- From: Alan Ruttenberg <alanruttenberg@gmail.com>
- Date: Tue, 30 Oct 2007 21:47:47 -0400
- To: ewallace@cme.nist.gov
- Cc: jjc@hpl.hp.com, public-owl-wg@w3.org, rector@cs.man.ac.uk
Received on Wednesday, 31 October 2007 01:48:05 UTC
On Oct 30, 2007, at 6:01 PM, ewallace@cme.nist.gov wrote: > For example, the last language constraint described above would > mean that we > couldn't use property chains to describe properties that are > derived datavalues. > For me, that was the primary value in property chains.
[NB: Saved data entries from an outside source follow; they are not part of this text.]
(** ** The records convert *)

Lemma numbered_ok (f : nat -> Segment -> result (list (string * pyval))) (P : nat -> list (string * pyval) -> Prop) segs :
  (forall i g, segs !! i = Some g -> exists r, f i g = Ok r /\ P i r) ->
  exists rs, numbered f segs = Ok rs /\ length rs = length segs /\ forall i r, rs !! i = Some r -> P i r.
Proof.
  intros E. unfold numbered.
  assert (G : forall l, (forall ig, ig ∈ l -> exists r, f (fst ig) (snd ig) = Ok r /\ P (fst ig) r) ->
    exists rs, mapM_res (fun ig => f (fst ig) (snd ig)) l = Ok rs /\ Forall2 (fun ig r => P (fst ig) r) l rs).
  { induction l as [|ig l IH]; intros Q; [by exists []|].
    destruct (Q ig ltac:(by left)) as (r & E1 & P1).
    destruct IH as (rs & E2 & P2); [intros x I; apply Q; by right|].
    exists (r :: rs). cbn [mapM_res]. rewrite E1, E2. split; [done|]. by constructor. }
  destruct (G (enumerate segs)) as (rs & E1 & P1).
  { intros [i g] I. apply elem_of_enumerate in I. by apply E. }
  exists rs. split; [done|]. assert (L : length rs = length segs).
  { rewrite <- (Forall2_length _ _ _ P1). unfold enumerate. apply length_imap. }
  split; [done|]. intros i r I.
  destruct (Forall2_lookup_r _ _ _ _ _ P1 I) as ([j g] & K & Q). rewrite enumerate_lookup in K.
  destruct (segs !! i); [|done]. by injection K as -> ->.
Qed.
(** C34: A sample is aligned with its segment.  On success the tokens are a prefix
    of the segment's, within the token cap; the response starts at the first
    trainable token and nothing trainable lies before it; the loss mask and the
    log-probabilities have the response's length and sit at their tokens; every
    trained position was trainable in the segment; and when the segment asks for it,
    the trained tokens of real versions all come from one version. *)
Theorem write_sample_aligned decode sample a segment all sid iid text s' :
  write_sample_from_segment decode sample a segment all sid iid text = Ok s' ->
  exists ar k start lm, _segment_arrays segment = Ok ar /\
    tokens s' = take k (ar_tokens ar) /\
    (forall c, _segment_token_cap a = Some c -> (0 <= c)%Z -> (Z.of_nat (length (tokens s')) <= c)%Z) /\
    loss_mask s' = Some lm /\ response_length s' = Z.of_nat (length lm) /\
    (start + length lm = length (tokens s'))%nat /\
    (forall j, (j < start)%nat -> take k (ar_mask ar) !! j <> Some 1%Z) /\
    (lm <> [] -> take k (ar_mask ar) !! start = Some 1%Z) /\
    (forall i, lm !! i = Some 1%Z -> ar_mask ar !! (start + i)%nat = Some 1%Z) /\
    (forall lp, rollout_log_probs s' = Some lp ->
       exists l0, ar_logprobs ar = inl l0 /\ lp = drop start (take k l0) /\ length lp = length lm) /\
    (forall vs, ar_versions ar = Some vs -> _segment_masks_nonlast_version_tokens segment = Ok true ->
       forall i j v w, lm !! i = Some 1%Z -> lm !! j = Some 1%Z ->
         vs !! (start + i)%nat = Some v -> vs !! (start + j)%nat = Some w ->
         _is_real_output_version v = true -> _is_real_output_version w = true -> v = w).
Proof.
  intros E. destruct (write_sample_fields _ _ _ _ _ _ _ _ _ E)
    as (ar0 & ar & tr & flag & Ea & Et & Ef & Q1 & Q2 & Q3 & Q4).
  destruct (segment_arrays_aligned _ _ Ea) as (_ & Lm & Ll & Lv & _).
  destruct (truncate_spec _ _ _ _ Et Lm Ll Lv) as (k & Tk & Mk & Lk & Vk & Ck).
  set (n := length (ar_tokens ar)) in *. set (start := first_one (ar_mask ar) 0 n) in *.
  assert (Hn : length (ar_mask ar) = n) by (unfold n; rewrite Tk, Mk, !length_take; lia).
  assert (Lvs : forall vs, ar_versions ar = Some vs -> length vs = length (ar_mask ar)).
  { intros vs Ev. destruct (Vk vs Ev) as (vs0 & E0 & ->). rewrite Mk, !length_take, (Lv _ E0). lia. }
  destruct (trained_mask_spec ar flag Lvs) as (Ht & Hsub & Hone).
  destruct (first_one_spec (ar_mask ar) 0 n) as (S1 & S2 & S3); [lia|]. fold start in S1, S2, S3.
  exists ar0, k, start, (drop start (trained_mask ar flag)). rewrite Q1, Q2, Q3, Q4.
  assert (Ld : length (drop start (trained_mask ar flag)) = (n - start)%nat) by (rewrite length_drop; lia).
  split; [done|]. split; [done|]. split; [done|]. split; [done|]. split; [by rewrite Ld|].
  split; [rewrite Ld; fold n; lia|]. split; [rewrite <- Mk; intros j Hj; apply S2; lia|].
  split; [|split; [|split]].
  - intros Hl. rewrite <- Mk. rewrite <- (Nat.sub_0_r start). apply S3; [|lia].
    destruct (drop start (trained_mask ar flag)); [done|]. simpl in Ld. lia.
  - intros i Hi. rewrite lookup_drop in Hi. apply Hsub in Hi. rewrite Mk in Hi.
    by apply lookup_take_Some in Hi as [Hi _].
  - intros lp El. destruct (ar_logprobs ar) as [l|] eqn:E1; [|done]. injection El as <-.
    destruct (Lk l eq_refl) as (l0 & E0 & ->). exists l0. split; [done|]. split; [done|].
    rewrite E0 in Ll. apply Nat.eqb_eq in Ll. rewrite length_drop, length_take, Ld.
    unfold n. rewrite Tk, length_take. lia.
  - intros vs Ev Fl i j v w Hi Hj Hv Hw Rv Rw. rewrite lookup_drop in Hi, Hj.
    destruct (truncate_versions _ _ _ _ Et ltac:(by eexists)) as [vs' Ev'].
    assert (flag = true) as -> by (specialize (Ef ltac:(by eexists)); congruence).
    destruct (Vk vs' Ev') as (vs0 & E0 & ->). assert (vs0 = vs) as -> by congruence.
    assert (Hlt : forall x, trained_mask ar true !! x = Some 1%Z -> (x < k)%nat).
    { intros x Hx. apply lookup_lt_Some in Hx. rewrite Ht, Mk, length_take in Hx. lia. }
    eapply Hone; [exact Ev'|done|exact Hi|exact Hj| | |done|done]; rewrite lookup_take_lt; auto.
Qed.
End SampleTheorem.
(* ===== verification/Rewards.v ===== *)
(** * Multi-segment trajectories and their rewards

    [dressage/rollout/multi_segment.py] expands the segments of one trajectory into
    samples; [dressage/training/reward_post_process.py] normalizes the rewards per
    group and gives every segment of a trajectory the advantage of its last one.
    Python's [sum] of floats (which changed in 3.12) and [**] (the C library's [pow])
    are the parameters [py_sum] and [py_pow]. *)

From S2P Require Import Prelude.
From S2P Require Import PyFloat.
From S2P Require Import PyVal.
From S2P Require Import Samples.
From Stdlib Require Import SpecFloat.

Local Open Scope string_scope.
Local Open Scope list_scope.
Local Open Scope py_scope.

(** ** [multi_segment.py] *)

Definition with_sample (s : Sample) (rid : option Z) (rw : pyval) (rm : bool)
    (sid : option string) (m : option dict) : Sample :=
  {| index := index s; group_index := group_index s; sp_session_id := sid; tokens := tokens s;
     response := response s; response_length := response_length s; loss_mask := loss_mask s;
     rollout_log_probs := rollout_log_probs s; reward := rw; status := status s;
     remove_sample := rm; rollout_id := rid; metadata := m;
     rollout_routed_experts := rollout_routed_experts s;
     sp_prompt := sp_prompt s; sp_label := sp_label s;
     sp_generate_function_path := sp_generate_function_path s |}.

(** [a or b] on optional strings *)
Definition str_or (a b : option string) : option string :=
  match a with
  | Some s => if String.eqb s "" then b else a
  | None => b
  end.

(** [obj] is [f"{id(sample):x}"]. *)
Definition mark_aborted_no_grad (s : Sample) (session_id instance_id : option string)
    (obj : string) : Sample :=
  let m := default [] (metadata s) in
  let m := if is_pnone (pget m "parent_traj_id")
           then dset m "parent_traj_id"
                  (PStr (default "" (str_or session_id (str_or instance_id (Some ("aborted-" +:+ obj))))))
           else m in
  let m := if is_pnone (pget m "instance_id")
           then dset m "instance_id" (match str_or instance_id None with
                                      | Some i => PStr i
                                      | None => pget m "parent_traj_id"
                                      end)
           else m in
  let dead := match str_or session_id None with
              | Some x => PStr x
              | None => py_or (pget m "session_id") (opt_pyval (sp_session_id s))
              end in
  let m := if is_pnone dead then m else dset m "last_failed_session_id" dead in
  with_sample s (rollout_id s) (reward s) true None (Some (dpop m "session_id")).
BTW, Evan, meant to ask you what you consider the correct behavior for property chains on properties that have mixtures of objects and data values. Suppose we have: p < q o r and: Class A, instances a1, a2, a3 a1 p a1 a1 r a2 a1 r 5 a2 q a3 a2 q 7 What do you expect a1.p to be inferred to be? How to handle a1 r 5, as 5.q doesn't make sense. -Alan > I don't understand why > a simple non-logical annotation vocabulary as suggested recently by > Vit Novacek > in [1] wouldn't achieve the original goals without this high cost.